(DATA FOR THIS EXERCISE)

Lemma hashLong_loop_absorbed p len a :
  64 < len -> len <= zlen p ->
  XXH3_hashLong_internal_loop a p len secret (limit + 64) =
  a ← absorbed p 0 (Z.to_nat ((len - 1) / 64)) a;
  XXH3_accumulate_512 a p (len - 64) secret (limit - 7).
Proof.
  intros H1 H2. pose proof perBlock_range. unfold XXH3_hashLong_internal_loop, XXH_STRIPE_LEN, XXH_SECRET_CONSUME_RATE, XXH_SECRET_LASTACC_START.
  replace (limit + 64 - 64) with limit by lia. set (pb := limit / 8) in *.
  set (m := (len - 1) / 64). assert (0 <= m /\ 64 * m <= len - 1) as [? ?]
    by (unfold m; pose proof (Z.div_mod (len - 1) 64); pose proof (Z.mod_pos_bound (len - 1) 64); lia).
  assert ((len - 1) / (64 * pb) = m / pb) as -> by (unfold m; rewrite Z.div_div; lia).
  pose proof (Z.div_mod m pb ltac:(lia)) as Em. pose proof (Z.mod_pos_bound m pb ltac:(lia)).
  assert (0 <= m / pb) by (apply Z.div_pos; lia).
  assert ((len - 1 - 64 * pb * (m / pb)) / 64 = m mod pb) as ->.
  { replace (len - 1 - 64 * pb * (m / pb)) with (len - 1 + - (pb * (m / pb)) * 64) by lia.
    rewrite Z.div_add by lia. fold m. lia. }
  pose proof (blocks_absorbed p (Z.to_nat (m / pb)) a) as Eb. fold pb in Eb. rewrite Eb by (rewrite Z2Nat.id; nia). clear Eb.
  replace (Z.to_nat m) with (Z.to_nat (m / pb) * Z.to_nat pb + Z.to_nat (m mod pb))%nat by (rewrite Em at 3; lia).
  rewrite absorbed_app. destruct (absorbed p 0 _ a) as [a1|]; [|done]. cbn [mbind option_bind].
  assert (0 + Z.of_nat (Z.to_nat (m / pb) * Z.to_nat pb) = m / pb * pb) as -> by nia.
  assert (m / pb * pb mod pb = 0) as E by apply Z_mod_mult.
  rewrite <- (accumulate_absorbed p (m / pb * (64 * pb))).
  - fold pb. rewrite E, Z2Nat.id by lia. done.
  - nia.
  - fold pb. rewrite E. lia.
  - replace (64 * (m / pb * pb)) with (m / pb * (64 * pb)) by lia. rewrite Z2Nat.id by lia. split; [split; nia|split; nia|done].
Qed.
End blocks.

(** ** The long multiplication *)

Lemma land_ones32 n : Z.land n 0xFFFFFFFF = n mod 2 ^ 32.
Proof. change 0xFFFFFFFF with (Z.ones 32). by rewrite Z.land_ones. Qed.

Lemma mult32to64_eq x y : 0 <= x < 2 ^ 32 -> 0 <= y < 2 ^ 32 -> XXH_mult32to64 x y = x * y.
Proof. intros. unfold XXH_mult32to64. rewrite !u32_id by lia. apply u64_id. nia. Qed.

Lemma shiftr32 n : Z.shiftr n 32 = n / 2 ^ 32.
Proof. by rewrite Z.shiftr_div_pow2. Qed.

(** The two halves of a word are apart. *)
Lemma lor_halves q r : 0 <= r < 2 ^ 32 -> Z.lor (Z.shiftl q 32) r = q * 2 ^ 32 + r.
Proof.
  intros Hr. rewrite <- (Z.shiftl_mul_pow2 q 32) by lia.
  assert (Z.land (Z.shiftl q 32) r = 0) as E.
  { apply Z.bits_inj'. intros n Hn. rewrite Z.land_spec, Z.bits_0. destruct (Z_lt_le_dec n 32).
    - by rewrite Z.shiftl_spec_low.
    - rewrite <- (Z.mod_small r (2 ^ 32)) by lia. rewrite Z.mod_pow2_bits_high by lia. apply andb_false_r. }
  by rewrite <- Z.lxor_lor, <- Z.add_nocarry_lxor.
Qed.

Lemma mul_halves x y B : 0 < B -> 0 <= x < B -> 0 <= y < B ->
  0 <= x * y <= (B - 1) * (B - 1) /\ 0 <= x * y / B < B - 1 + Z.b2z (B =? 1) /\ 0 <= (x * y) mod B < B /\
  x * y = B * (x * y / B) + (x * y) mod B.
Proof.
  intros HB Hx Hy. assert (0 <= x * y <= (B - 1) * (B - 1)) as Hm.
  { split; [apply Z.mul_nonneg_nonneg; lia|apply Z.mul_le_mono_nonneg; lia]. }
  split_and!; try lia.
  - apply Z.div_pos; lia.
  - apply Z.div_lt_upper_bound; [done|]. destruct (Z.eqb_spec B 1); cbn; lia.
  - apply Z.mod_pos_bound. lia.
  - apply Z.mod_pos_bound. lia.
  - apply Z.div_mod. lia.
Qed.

(End DATA FOR THIS EXERCISE)

◆ **PROMPT**:
Starting at the first line of the records, print each line exactly, stopping after the line that contains "Proof. change 0xFFFFFFFF".

◆ **EXERCISE RESULT**:
Lemma hashLong_loop_absorbed p len a :
  64 < len -> len <= zlen p ->
  XXH3_hashLong_internal_loop a p len secret (limit + 64) =
  a ← absorbed p 0 (Z.to_nat ((len - 1) / 64)) a;
  XXH3_accumulate_512 a p (len - 64) secret (limit - 7).
Proof.
  intros H1 H2. pose proof perBlock_range. unfold XXH3_hashLong_internal_loop, XXH_STRIPE_LEN, XXH_SECRET_CONSUME_RATE, XXH_SECRET_LASTACC_START.
  replace (limit + 64 - 64) with limit by lia. set (pb := limit / 8) in *.
  set (m := (len - 1) / 64). assert (0 <= m /\ 64 * m <= len - 1) as [? ?]
    by (unfold m; pose proof (Z.div_mod (len - 1) 64); pose proof (Z.mod_pos_bound (len - 1) 64); lia).
  assert ((len - 1) / (64 * pb) = m / pb) as -> by (unfold m; rewrite Z.div_div; lia).
  pose proof (Z.div_mod m pb ltac:(lia)) as Em. pose proof (Z.mod_pos_bound m pb ltac:(lia)).
  assert (0 <= m / pb) by (apply Z.div_pos; lia).
  assert ((len - 1 - 64 * pb * (m / pb)) / 64 = m mod pb) as ->.
  { replace (len - 1 - 64 * pb * (m / pb)) with (len - 1 + - (pb * (m / pb)) * 64) by lia.
    rewrite Z.div_add by lia. fold m. lia. }
  pose proof (blocks_absorbed p (Z.to_nat (m / pb)) a) as Eb. fold pb in Eb. rewrite Eb by (rewrite Z2Nat.id; nia). clear Eb.
  replace (Z.to_nat m) with (Z.to_nat (m / pb) * Z.to_nat pb + Z.to_nat (m mod pb))%nat by (rewrite Em at 3; lia).
  rewrite absorbed_app. destruct (absorbed p 0 _ a) as [a1|]; [|done]. cbn [mbind option_bind].
  assert (0 + Z.of_nat (Z.to_nat (m / pb) * Z.to_nat pb) = m / pb * pb) as -> by nia.
  assert (m / pb * pb mod pb = 0) as E by apply Z_mod_mult.
  rewrite <- (accumulate_absorbed p (m / pb * (64 * pb))).
  - fold pb. rewrite E, Z2Nat.id by lia. done.
  - nia.
  - fold pb. rewrite E. lia.
  - replace (64 * (m / pb * pb)) with (m / pb * (64 * pb)) by lia. rewrite Z2Nat.id by lia. split; [split; nia|split; nia|done].
Qed.
End blocks.

(** ** The long multiplication *)

Lemma land_ones32 n : Z.land n 0xFFFFFFFF = n mod 2 ^ 32.
Proof. change 0xFFFFFFFF with (Z.ones 32). by rewrite Z.land_ones. Qed.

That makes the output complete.